Show every line of the data that includes the word "decide".

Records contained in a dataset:
====

(* ===== verification/SessionHelpers.v ===== *)
(** * The helper tasks for sessions

    The first loop of prepare_pstree_ids: children of the root that are in the session of another task are stacked on a helper. *)
From S2P Require Import Prelude.
From S2P Require Import Pstree.
From S2P Require Import PstreeTree.
From S2P Require Import PstreeIds.
From S2P Require Import Sessions.
Import Pstree.Pstree PstreeTree.PstreeTree PstreeIds.PstreeIds Sessions.Sessions.
#[local] Open Scope cmon_scope.

Module SessionHelpers.

(** ** What the loops depend on *)
Record core := mk_core { c_parent : option Z; c_children : list Z; c_sid : Z; c_pgid : Z; c_born : Z; c_state : task_state }.
Definition core_of (i : pstree_item) : core := mk_core (parent i) (children i) (sid i) (pgid i) (born_sid i) (state i).
Definition cores (s : ps) (x : Z) : option core := match pids s !! x with Some (Item i) => Some (core_of i) | _ => None end.

Lemma cores_it s x c : cores s x = Some c <-> exists i, it s x i /\ core_of i = c.
Proof.
  unfold cores, it. split.
  - destruct (pids s !! x) as [[|i]|]; try done. intros [= <-]. by exists i.
  - by intros (i & -> & <-).
Qed.
Lemma it_cores s x i : it s x i -> cores s x = Some (core_of i).
Proof. intros H. apply cores_it. by exists i. Qed.
Lemma cores_links s x : links s x = (fun c => (c_parent c, c_children c)) <$> cores s x.
Proof. unfold links, cores. by destruct (pids s !! x) as [[|i]|]. Qed.
Lemma cores_set s x i y : cores (set_item x i s) y = if decide (y = x) then Some (core_of i) else cores s y.
Proof.
  unfold cores. cbn. destruct (decide (y = x)) as [->|Hne]; [rewrite lookup_insert; by rewrite decide_True|by rewrite lookup_insert_ne by done].
Qed.

(** the state next to the items *)
Record same_rest (s s' : ps) : Prop := {
  sr_root : root_item s' = root_item s;
  sr_prev : prev_pid s' = prev_pid s;
  sr_pids : forall x, is_Some (pids s !! x) -> is_Some (pids s' !! x);
}.
#[export] Instance same_rest_preorder : PreOrder same_rest.
Proof. split; [by intros s|]. intros s1 s2 s3 [A1 A2 A3] [B1 B2 B3]. split; [congruence..|auto]. Qed.

Lemma same_rest_set s x i : same_rest s (set_item x i s).
Proof.
  split; [done..|]. intros y Hy. cbn. destruct (decide (x = y)) as [->|Hne]; [rewrite lookup_insert; by rewrite decide_True|by rewrite lookup_insert_ne].
Qed.

Lemma same_rest_fdts s s' f : same_rest s s' -> same_rest s (set_fdts f s').
Proof. by intros []. Qed.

====

## Response
Lemma cores_set s x i y : cores (set_item x i s) y = if decide (y = x) then Some (core_of i) else cores s y.
  unfold cores. cbn. destruct (decide (y = x)) as [->|Hne]; [rewrite lookup_insert; by rewrite decide_True|by rewrite lookup_insert_ne by done].
  split; [done..|]. intros y Hy. cbn. destruct (decide (x = y)) as [->|Hne]; [rewrite lookup_insert; by rewrite decide_True|by rewrite lookup_insert_ne].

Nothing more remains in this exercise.